I've dreamed about having my own CSA farm at some point. This is probably just a pipe dream, as working a farm for sole income is rather taxing. This dream is fueled by my homesickness for the farm I grew up on, and for green country in general.
I recently finished The Dirty Life by Kristen Kimball. I don't want to forget some of what I read, so here are a couple things she wrote, emphasis mine:
"As much as your transform the land by farming, farming transforms you. It seeps into your skin along with the dirt that permanently abides in the creases of your thickened hands, the beds of your nails. [...] Your acres become a world. And maybe you realize that it is beyond those acres or in your distant past, back in the realm of TiVo and cubicles, of take-out food and central heat and air, in that country where discomfort has nearly disappeared, that you were deprived. Deprived of the pleasure of desire, of effort and difficulty and meaningful accomplishment." (pg 5)
My stash of seeds, accumulated over the last couple years, but pared down from my original desires. |
"Food, a French man told me once, is the first wealth. Grow it right, and you feel insanely rich, no matter what you own." (pg 16)

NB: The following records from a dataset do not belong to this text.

(** The best server that answers has made a room for the two, the store sends both there,
    and the notice [n] names room, server and endpoint. *)
Definition game_made (j : Backend) (request : MatchRequest) (white : QueuedPlayer) (n : MatchNotification)
    (sv : Srv) : Prop :=
  exists candidates db response endpoint, taken j request white sv candidates /\
    allocated (wi_service_token w) (mkCreationRequest (qp_user_id white) (mr_user_id request) db) (wi_max_retries w)
      candidates (sv_allocator (bk_service j)) (sv_allocator sv) response /\
    cp_endpoint response = Some endpoint /\
    n = mkMatchCompleted (qp_player_id white) (qp_user_id white) (mr_player_id request) (mr_user_id request)
          (cp_room_id response) (cp_game_server_id response) endpoint /\
    sv_notices sv = [MatchFound n] /\
    forall u, locations sv u =
      if decide (u = qp_user_id white \/ u = mr_user_id request)
      then Some (mkLocation (cp_game_server_id response) endpoint (cp_room_id response))
      else locations (bk_service j) u.

Lemma allocated_ok n request max candidates (f g : Farm) response : farm_ok (1 + n) f ->
  allocated (wi_service_token w) request max candidates f g response ->
  farm_ok n g /\ creation_response_ok response /\ cp_game_server_id response <> "" /\
  exists e, cp_endpoint response = Some e.
Proof.
  intros Hf (k & r & a & node & node' & _ & _ & _ & Hat & _ & Hh & Hs & ->).
  pose proof (Hf _ _ (node_at_in _ _ _ _ Hat)) as Hok. split_and!.
  - eapply farm_ok_same; [exact Hs|]. intros b x [[<- <-]|[Hne Hb]]%lookup_insert_Some; [by eapply hosts_ok|].
    eapply node_ok_le; [|by eapply Hf]. lia.
  - by eapply node_answer_ok.
  - apply Hok.
  - by eexists.
Qed.

Lemma available_same (s s' : S) ttl now candidates : (forall id, get_game_server s' id = get_game_server s id) ->
  available ttl now s' candidates -> available ttl now s candidates.
Proof. intros E [Hin Hs]. split; [|done]. intros r. rewrite Hin. by rewrite E. Qed.

Definition entry_fits (e : QueuedPlayer) : Prop := fits_u64 (qp_player_id e) /\ fits_u64 (qp_user_id e).

Lemma rivals_fit n j request e : backend_ok n j -> e ∈ rivals j request ->
  entry_fits e /\ qp_player_id e <> mr_player_id request.
Proof.
  intros Hj He. split.
  - apply list_elem_of_In, filter_In in He as [He _]. eapply (bo_entries n j Hj). by apply list_elem_of_In.
  - intros E. eapply (without_not_in (mr_player_id request)). apply list_elem_of_fmap. by exists e.
Qed.

(** A service whose queues hold entries in range. *)
Lemma backend_with_ok n j sv l request c : backend_ok (1 + n) j -> service_ok (wi_matchmaking w) sv ->
  (forall r, r <> region_of request -> queue_at sv r = queue_at (bk_service j) r) ->
  queue_at sv (region_of request) = l -> Forall entry_fits l -> farm_ok n (sv_allocator sv) ->
  beats_ok (sv_store sv) -> backend_ok n (backend_with j sv c).
Proof.
  intros [B1 B2 B3 B4 B5 B6 B7] Hsv Hother El Hl Hfarm Hbeats.
  split; cbn [backend_with bk_service set_notices sv_notices sv_allocator sv_store]; try done.
  - by apply (service_store _ sv).
  - intros region e. unfold queue_at. cbn [set_notices sv_store]. intros He.
    destruct (decide (region = region_of request)) as [->|Hne].
    + rewrite Forall_forall in Hl. apply Hl. by rewrite <- El.
    + eapply B5. by rewrite <- (Hother region).
Qed.

(** What became of a request. *)
Definition entered (j : Backend) (request : MatchRequest) (sv : Srv) (answer : option MatchResponse) : Prop :=
  (must_wait j request sv /\ answer = Some (mkMatchResponse Queued "queued")) \/
  (exists white, dropped j request white sv /\ answer = None) \/
  (exists white n, game_made j request white n sv /\ answer = Some (mkMatchResponse Queued "matched")).

(** The match that the service makes is allocated on the farm. *)
Lemma made_entered n j request sv answer l1 white l2 : backend_ok (1 + n) j -> request_ok request ->
  rivals j request = (l1 ++ white :: l2)%list -> close_to (wi_matchmaking w) request white ->
  Forall (fun e => ~ close_to (wi_matchmaking w) request e) l1 ->
  queue_at sv (region_of request) = (l1 ++ l2)%list ->
  match_made (backend_allocate (bk_allocation_clock j)) (wi_gateway_server_id w) (bk_service j) request white sv answer ->
  farm_ok n (sv_allocator sv) /\ beats_ok (sv_store sv) /\ entered j request sv answer.
Proof.
  intros Hj (R1 & R2 & R3 & R4) El Hc Hf Eq Hmade. pose proof Hj as [B1 B2 B3 B4 B5 B6 B7].
  destruct (rivals_fit (1 + n) j request white Hj) as [[_ Wu] _]; [rewrite El; set_solver|].
  unfold match_made in Hmade. destruct (create_game _ _ _) as [g db] eqn:Edb.
  destruct Hmade as (s1 & (_ & Hloc1 & Hget1) & Hmade). set (creation := mkCreationRequest _ _ db) in Hmade.
  assert (creation_request_ok creation) as Hcr by (split_and!; [done|done|cbn; intros id ->; by eapply Hgames]).
  assert (beats_ok s1) as Hb1 by (intros id r; rewrite Hget1; apply B4).
  pose proof (farm_allocate_spec (wi_timeout w) (wi_service_token w) (wi_matchmaker_correlation w) (wi_server_ttl w)
    (bk_allocation_clock j) (wi_max_retries w) n s1 (sv_allocator (bk_service j)) creation B7 Hb1 B3 Hcr) as Halloc.
  unfold backend_allocate in Hmade. destruct (farm_allocate_game _ _ _ _ _ _ _ _ _) as [[s2 farm'] response].
  destruct Halloc as (candidates & Hav & Hoc). apply (available_same (sv_store (bk_service j))) in Hav; [|done].
  destruct Hmade as (_ & <- & Hmade).
  assert (taken j request white sv candidates) as Htaken by (by exists l1, l2).
  destruct response as [response|]; destruct Hoc as [Hoc Es2]; cbn [fst snd] in Hoc, Es2.
  - destruct Hmade as (-> & En & Eget & Eloc).
    destruct (allocated_ok n _ _ _ _ _ _ B3 Hoc) as (Hfarm & Hresp & Hne & endpoint & Ee). rewrite Ee in *.
    assert (or_else (cp_game_server_id response) (wi_gateway_server_id w) = cp_game_server_id response)
      as Eor by (by destruct (cp_game_server_id response)). rewrite Eor in *.
    split_and!; [done| |].
    { intros id r. rewrite Eget, Es2. unfold register_answer. rewrite get_registered. apply Hb1. }
    right; right. eexists white, _. split; [|done]. exists candidates, db, response, endpoint.
    split_and!; [done|done|done|done|by rewrite En, B2|].
    intros u. unfold locations. rewrite Eloc. case_decide as Hu; [done|]. rewrite Es2. unfold register_answer.
    rewrite find_registered. cbn [creation cr_white_user_id cr_black_user_id]. by rewrite decide_False, Hloc1.
  - destruct Hmade as (-> & En & Es). split_and!; [|by rewrite Es, Es2|].
    { eapply farm_ok_same; [apply Hoc|]. eapply farm_ok_le; [|exact B3]. lia. }
    right; left. exists white. split; [|done]. exists candidates. split_and!; [done|by rewrite En, B2|done].
Qed.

"The seeds arrived in February, a whole farm in a box. Of all the mysteries I'd encountered on the farm, this seemed the most profound. I could not imagine how several tons of food could come out of a box so small and light I could balance it on one hand. Mark and I spent evenings poring over the seeds catalogs that had arrived during the darkest week of winter, piling up next to the bed like farmer porn." (pg 119)
1 comment:
I loved this book. The story is jaw dropping, funny, heart wrenching. It made me yearn to do something so daring, and at the same time, maybe not. Kimball's writing is stunning. I felt I went on a journey I will never forget.